Dal 15 ottobre come tutti ormai sappiamo sarà introdotto il Green pass in tutti luoghi del lavoro, sia nel pubblico che nel privato. USB conferma anche oggi il suo giudizio negativo su uno strumento che non ha nulla a che fare con la salute pubblica e la sicurezza nei luoghi di lavoro.
Nei luoghi di lavoro le aziende si stanno “ingegnando” per introdurre nuove forme di controllo legate al green pass, distorcendo le tutele sulla privacy e minacciando addirittura “ipotesi di richieste di risarcimento del danno” nei confronti dei lavoratori che dichiarano di esserne sprovvisti.
Nel frattempo, in un quadro in cui i protocolli di Cgil Cisl e Uil si dimostravano già deboli, stanno saltando anche le più banali regole di sicurezza su distanziamento e DPI a fronte dell’insinuazione dell’idea che i posti di lavoro grazie il green-pass siano diventati delle isole covid free. Ma sappiamo invece che così non è.
Ed è per questo motivo che la nostra organizzazione continua a rivendicare:
1 - Che l’utilizzo del Green-Pass venga escluso dai luoghi di lavoro.
2 - L’introduzione di nuove misure a partire dallo screening a carico del datore di lavoro: la misura dello screening attraverso tampone rapido antigenico deve riguardare TUTTI i lavoratori laddove, nella valutazione del rischio effettuata dal datore di lavoro, si presentino particolari situazioni di promiscuità, mancanza di distanziamento, pericolo di contatto stretto o altro. In questi casi solo il medico competente potrà tenere conto della presenza di personale vaccinato al fine di determinare il piano di screening. Deve altresì rientrare tra le misure da attuare obbligatoriamente PER TUTTI i lavoratori in caso di focolai (legge 81/2008). In aggiunta ai protocolli esistenti il tampone antigenico va indicato anche per i lavoratori vaccinati in caso di sintomatologia lieve afferente al covid-19.
Tali operazioni devono essere gestite esclusivamente dal medico competente, nella riservatezza del dato sanitario. Lo screening deve essere a carico dell’azienda. In questo senso si dovrebbero prevedere potenziamenti di lavoratori pubblici diagnostici al fine di reggere l’incremento della domanda in convenzione con le aziende. Le Asl e altri enti pubblici preposti devono ricevere i protocolli e valutare l’adeguatezza dei metodi adottati ed eventualmente intervenire sia a livello consultivo che a livello di vigilanza.

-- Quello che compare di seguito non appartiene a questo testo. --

(** A datagram or an alarm: what is enqueued is typed, and the receive buffer
    holds bytes again. *)
Lemma packet_typed expat now junk host port u e u' :
  bytes (data_buffer u) -> serverRealStart_packet expat now junk host port u = Ok (e, u') ->
  data_buffer u' = data_buffer u /\ (forall x, e = Some x -> event_typed x).
Proof.
  intros Hb H. unfold serverRealStart_packet in H. apply bind_ok in H as (h & _ & H). cbv zeta in H.
  case_if. { apply bind_ok in H as (b & _ & [= <- <-]). done. }
  case_if.
  { apply bind_ok in H as ([o b] & Ho & [= <- <-]). split; [done|]. intros x ->.
    eapply event_packet_typed, Ho. by apply Forall_drop. }
  apply bind_ok in H as (l & Hl & H). apply bind_ok in H as (v & Hv & H).
  apply bind_ok in H as (b & _ & [= <- <-]). split; [|done].
  transitivity (data_buffer v); [done|].
  case_if; [|case_if].
  - apply slice_length in Hl. rewrite Hl, process_bc_spec in Hv.
    destruct (_ && _); [by apply add_client_buffer in Hv|by injection Hv as <-].
  - by apply bind_ok in Hv as (s & _ & [= <-]).
  - by injection Hv as <-.
Qed.

Lemma round_typed expat i u e u' :
  bytes (data_buffer u) -> input_bytes i -> serverRealStart_round expat i u = Ok (e, u') ->
  bytes (data_buffer u') /\ (forall x, e = Some x -> event_typed x).
Proof.
  intros Hb Hi H. destruct i as [now junk d host port|now]; cbn [serverRealStart_round] in H.
  - apply packet_typed in H as [-> H]; [split; [|done]|]; by apply recv_bytes.
  - apply bind_ok in H as (v & Hv & [= <- <-]). split; [|done]. by rewrite (alarm_buffer _ _ _ Hv).
Qed.

(** *** TCP *)

Definition conn_bytes (c : conn) : Prop := Forall (fun l => forall x, l = Some x -> bytes x) c.

Lemma read_conn_bytes n c k l c' :
  conn_bytes c -> read_conn n c = (k, l, c') -> bytes l /\ conn_bytes c'.
Proof.
  unfold read_conn. intros Hc. repeat case_if; [by intros [= <- <- <-]; split; [constructor|]..|].
  destruct c as [|[x|] c]; [by intros [= <- <- <-]; split; [constructor|]| |].
  - apply Forall_cons in Hc as [Hx Hc]. specialize (Hx _ eq_refl). case_if; intros [= <- <- <-].
    + done.
    + split; [by apply Forall_take|]. apply Forall_cons. split; [|done].
      intros y [= <-]. by apply Forall_drop.
  - apply Forall_cons in Hc as [_ Hc]. intros [= <- <- <-]. split; [constructor|done].
Qed.

Lemma servlet_round_typed expat junk host hport t e t' :
  conn_bytes (t_conn t) -> servlet_round expat junk host hport t = Ok (e, t') ->
  (forall x, e = Some x -> event_typed x) /\ (forall x, t' = Some x -> conn_bytes (t_conn x)).
Proof.
  intros Hc H. unfold servlet_round in H. destruct (read_conn _ _) as [[k l] c] eqn:Er.
  apply read_conn_bytes in Er as [Hl Hc']; [|done]. case_if; [by injection H as <- <-|].
  apply bind_ok in H as (h & _ & H). cbv zeta in H.
  case_if. { injection H as <- <-. split; [done|]. by intros x [= <-]. }
  apply bind_ok in H as ([o v] & Hv & [= -> <-]). unfold servlet_body in Hv.
  destruct (read_conn (hlen _) c) as [[k' l'] c'] eqn:Er'.
  apply read_conn_bytes in Er' as [Hl' Hc'']; [|done].
  assert (forall s, forall x, Some {| t_header := host_order h; t_conn := c'; t_srv := s |} = Some x ->
    conn_bytes (t_conn x)) as Hx by (by intros s x [= <-]).
  repeat case_if; try (by injection Hv as <- <-; split; [|apply Hx]).
  - apply bind_ok in Hv as (s & _ & [= <- <-]). split; [done|apply Hx].
  - apply bind_ok in Hv as ([o b] & Ho & [= <- <-]). split; [|apply Hx]. intros x ->.
    by eapply event_packet_typed, Ho.
Qed.

(** ** The wire format, as a relation

    The layout of a packet, as [server.h] declares it, from the packet's side:
    which bytes stand for which event. *)

(** The header of a packet of version [v]; [rs] are its reserved bytes, and [n]
    is the length that it gives. *)
Definition packet_head (v t c : Z) (rs : list Z) (n : Z) : list Z :=
  [v; t; c] ++ rs ++ be32 (i32 PROT_MAGIC_NUMBER) ++ be32 n.

(** The receive buffer [l] holds the event [e]: in the binary format, with the
    string behind the fixed part, up to its first null; or as a document in
    XML, in which the parser has found the notice [n]. What is behind the event
    does not matter. *)
Inductive carries (expat : string -> list xml_call) : list Z -> EVENT -> Prop :=
| carries_event v rs n e r0 r1 r2 str rest :
    List.length rs = 5%nat -> int32 (flags e) -> int32 (sound_len e) ->
    Z.of_nat (List.length str) = sound_len e -> sound e = Some (c_string (str ++ [0])) ->
    carries expat (packet_head v PROT_CLIENT_EVENT PROT_CONTENT_EVENT rs n ++
                   event_head e r0 r1 r2 (sound_len e) ++ str ++ rest) e
| carries_xml v rs doc rest n snd :
    List.length rs = 5%nat -> int32 (Z.of_nat (List.length doc)) ->
    processEventNoticeString expat (c_string (doc ++ [0])) noticeCreateNotice = Ok n ->
    n_sound n = Some snd ->
    carries expat (packet_head v PROT_CLIENT_EVENT PROT_CONTENT_XML rs (Z.of_nat (List.length doc)) ++ doc ++ rest)
      {| type := u8 (n_type n); loc := u8 (n_location n); prior := u8 (n_priority n); vol := u8 (n_volume n);
         dither := u8 (n_dither n); flags := n_flags n; sound_len := i32 (strlen snd); sound := Some snd |}.

(** The buffer is a packet with an event: by its type, its content and the four
    bytes of the magic number. *)
Definition event_inside (l : list Z) : bool :=
  bool_decide (l !! 1%nat = Some PROT_CLIENT_EVENT) &&
  bool_decide (l !! 2%nat = Some PROT_CONTENT_EVENT \/ l !! 2%nat = Some PROT_CONTENT_XML) &&
  bool_decide (take 4 (drop 8 l) = [222; 173; 190; 239]).

(** The receive buffer after each datagram: its first 512 bytes, and behind them
    what earlier ones have left. *)
Fixpoint buffers (ins : list udp_input) (old : list Z) : list (list Z) :=
  match ins with
  | [] => []
  | Alarm _ :: ins => buffers ins old
  | Datagram _ _ d _ _ :: ins =>
      let d := take (Z.to_nat MAX_UDP_PACKET_SIZE) d in
      let l := d ++ drop (List.length d) old in
      l :: buffers ins l
  end.

(** *** What is read is what was written *)

Lemma be32_ntohl b0 b1 b2 b3 :
  bytes [b0; b1; b2; b3] -> be32 (ntohl (of_le32 b0 b1 b2 b3)) = [b0; b1; b2; b3].
Proof.
  unfold bytes. rewrite !Forall_cons. intros (H0 & H1 & H2 & H3 & _).
  unfold be32, ntohl, bswap. rewrite of_le32_digits by done. by rewrite of_le32_digits.
Qed.

Lemma slice_behind a buf n l :
  slice (a ++ buf) (Z.of_nat (List.length a)) n = Ok l -> exists rest, buf = l ++ rest /\ Z.of_nat (List.length l) = n.
Proof.
  intros H. pose proof (slice_length _ _ _ _ H) as Hn. unfold slice in H. case_decide; [|done].
  rewrite Nat2Z.id, drop_app_length in H. injection H as <-.
  exists (drop (Z.to_nat n) buf). by rewrite take_drop.
Qed.

Lemma slice_split buf n l :
  slice buf 0 n = Ok l -> exists rest, buf = l ++ rest /\ Z.of_nat (List.length l) = n.
Proof. apply (slice_behind []). Qed.

(** A header that was read, byte by byte. *)
Lemma read_header_split buf h :
  bytes buf -> read_header buf = Ok h ->
  exists m rs rest, buf = [version h; htype h; content h] ++ rs ++ m ++ be32 (ntohl (hlen h)) ++ rest /\
    List.length rs = 5%nat /\ m = be32 (ntohl (magic h)) /\ List.length m = 4%nat /\ bytes rest.
Proof.
  intros Hb H. unfold read_header in H. apply bind_ok in H as (l & Hl & H).
  destruct (slice_split _ _ _ Hl) as (rest & -> & Hn). do 16 (destruct l as [|? l]; [done|]). destruct l; [|done].
  injection H as <-. cbn [version htype content hlen magic]. apply Forall_app in Hb as [Hb Hr].
  rewrite !Forall_cons in Hb. destruct_and!.
  rewrite !be32_ntohl by (unfold bytes; rewrite !Forall_cons; done).
  lazymatch goal with |- exists m rs r, [_; _; _; ?r0; ?r1; ?r2; ?r3; ?r4; ?m0; ?m1; ?m2; ?m3; _; _; _; _] ++ _ = _ /\ _ =>
    exists [m0; m1; m2; m3], [r0; r1; r2; r3; r4], rest end. done.
Qed.

Lemma event_of_split l data e :
  bytes l -> event_of l data = Ok e ->
  exists r0 r1 r2 str, l = event_head e r0 r1 r2 (sound_len e) /\ slice data 16 (sound_len e) = Ok str /\
    sound e = Some (c_string (str ++ [0])).
Proof.
  intros Hb H. unfold event_of in H. do 16 (destruct l as [|? l]; [done|]). destruct l; [|done].
  apply bind_ok in H as (str & Hs & [= <-]). cbn [type loc prior vol dither flags sound_len sound].
  unfold bytes in Hb. rewrite !Forall_cons in Hb. destruct_and!. unfold event_head. cbn [type loc prior vol dither flags].
  rewrite !be32_ntohl by (unfold bytes; rewrite !Forall_cons; done). by eexists _, _, _, str.
Qed.

Lemma read_event_split data e :
  bytes data -> read_event data = Ok e ->
  exists r0 r1 r2 str rest, data = event_head e r0 r1 r2 (sound_len e) ++ str ++ rest /\
    Z.of_nat (List.length str) = sound_len e /\ sound e = Some (c_string (str ++ [0])).
Proof.
  intros Hb H. unfold read_event in H. apply bind_ok in H as (l & Hl & H).
  destruct (slice_split _ _ _ Hl) as (rest & -> & Hn). apply Forall_app in Hb as [Hb _].
  destruct (event_of_split _ _ _ Hb H) as (r0 & r1 & r2 & str & -> & Hs & Hsnd).
  destruct (slice_behind _ rest _ _ Hs) as (rest' & -> & Hlen). by exists r0, r1, r2, str, rest'.
Qed.

Lemma process_xml_split expat data n e :
  process_xml expat data n = Ok e ->
  exists doc rest nt snd, data = doc ++ rest /\ Z.of_nat (List.length doc) = n /\
    processEventNoticeString expat (c_string (doc ++ [0])) noticeCreateNotice = Ok nt /\ n_sound nt = Some snd /\
    e = {| type := u8 (n_type nt); loc := u8 (n_location nt); prior := u8 (n_priority nt); vol := u8 (n_volume nt);
           dither := u8 (n_dither nt); flags := n_flags nt; sound_len := i32 (strlen snd); sound := Some snd |}.
Proof.
  intros H. unfold process_xml in H. apply bind_ok in H as (doc & Hd & H). apply bind_ok in H as (nt & Hn & H).
  destruct (slice_split _ _ _ Hd) as (rest & -> & Hl). unfold serverConvertNoticeToEngineEvent in H.
  destruct (n_sound nt) as [snd|] eqn:Hs; [|done]. injection H as <-. by exists doc, rest, nt, snd.
Qed.

(** ** A round of the UDP server *)

Lemma magic_bytes z : int32 z -> (u32 z =? PROT_MAGIC_NUMBER) = bool_decide (be32 z = [222; 173; 190; 239]).
Proof.
  intros Hz. unfold int32 in Hz. apply eq_true_iff_eq. rewrite Z.eqb_eq, bool_decide_eq_true. split.
  - intros H. assert (z = PROT_MAGIC_NUMBER - 2 ^ 32) as ->; [|reflexivity].
    unfold u32, uwrap, PROT_MAGIC_NUMBER in *. change (2 ^ 32) with 4294967296 in *. change (2 ^ 31) with 2147483648 in *.
    Z.div_mod_to_equations. lia.
  - intros H. rewrite <- (le32_of_le32 z) by exact Hz. unfold be32, le32 in H. cbn in H. injection H as -> -> -> ->.
    reflexivity.
Qed.

Lemma magic_value z : int32 z -> u32 z = PROT_MAGIC_NUMBER -> z = i32 PROT_MAGIC_NUMBER.
Proof.
  intros Hz H. change (i32 PROT_MAGIC_NUMBER) with (PROT_MAGIC_NUMBER - 2 ^ 32).
  unfold int32, u32, uwrap, PROT_MAGIC_NUMBER in *. change (2 ^ 32) with 4294967296 in *.
  change (2 ^ 31) with 2147483648 in *. Z.div_mod_to_equations. lia.
Qed.

(** [event_inside] in terms of the header. *)
Lemma event_inside_header v t c rs m l :
  List.length rs = 5%nat -> List.length m = 4%nat ->
  event_inside ([v; t; c] ++ rs ++ m ++ l) =
    bool_decide (m = [222; 173; 190; 239]) && (t =? PROT_CLIENT_EVENT) &&
    ((c =? PROT_CONTENT_XML) || (c =? PROT_CONTENT_EVENT)).
Proof.
  intros Hr Hm. do 5 (destruct rs as [|? rs]; [done|]). destruct rs; [|done].
  do 4 (destruct m as [|? m]; [done|]). destruct m; [|done].
  apply eq_true_iff_eq. unfold event_inside.
  rewrite !andb_true_iff, !bool_decide_eq_true, orb_true_iff, !Z.eqb_eq. cbn. naive_solver.
Qed.

Lemma packet_head_app v t c rs n l :
  [v; t; c] ++ rs ++ be32 (i32 PROT_MAGIC_NUMBER) ++ be32 n ++ l = packet_head v t c rs n ++ l.
Proof. unfold packet_head. by rewrite <- !app_assoc. Qed.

3 - I DPI devono essere assegnati individualmente e vanno adottate nuove procedure di lavaggio degli indumenti di lavoro anche in aziende sotto i 15 dipendenti.
4 - I controlli interni devono essere di natura sanitaria e affidati alla valutazione del medico competente. Qualsiasi altro tipo di controllo deve avvenire nel rispetto delle norme di legge e deve essere sempre esclusivamente fatto da organismi pubblici e a campione, assicurando la casualità del controllo.
Il Governo dovrebbe assumersi le sue responsabilità, ma nella volontà di mantenere la situazione dentro al torbido decisionale più totale, sta scaricando sulle lavoratrici e sui lavoratori il peso di una discussione enorme e divisiva, permettendo alle imprese di servirsi della “calda coperta pandemica” per destrutturare diritti e introdurre misure che poco hanno a che fare con la salute pubblica.
Per questo motivo è necessario, mantenere una chiara impostazione nel merito delle misure di sicurezza, su cui è necessario far partire la discussione azienda per azienda.
La nostra organizzazione dà quindi mandato a livello nazionale ad attuare tutte le iniziative utili a sostenere queste indicazioni. Allo stesso tempo vanno respinte con fermezza iniziative che abbiano come scopo il rifiuto totale a qualsiasi misura di sicurezza tese ad abbracciare impulsi complottisti o negazionisti della pandemia.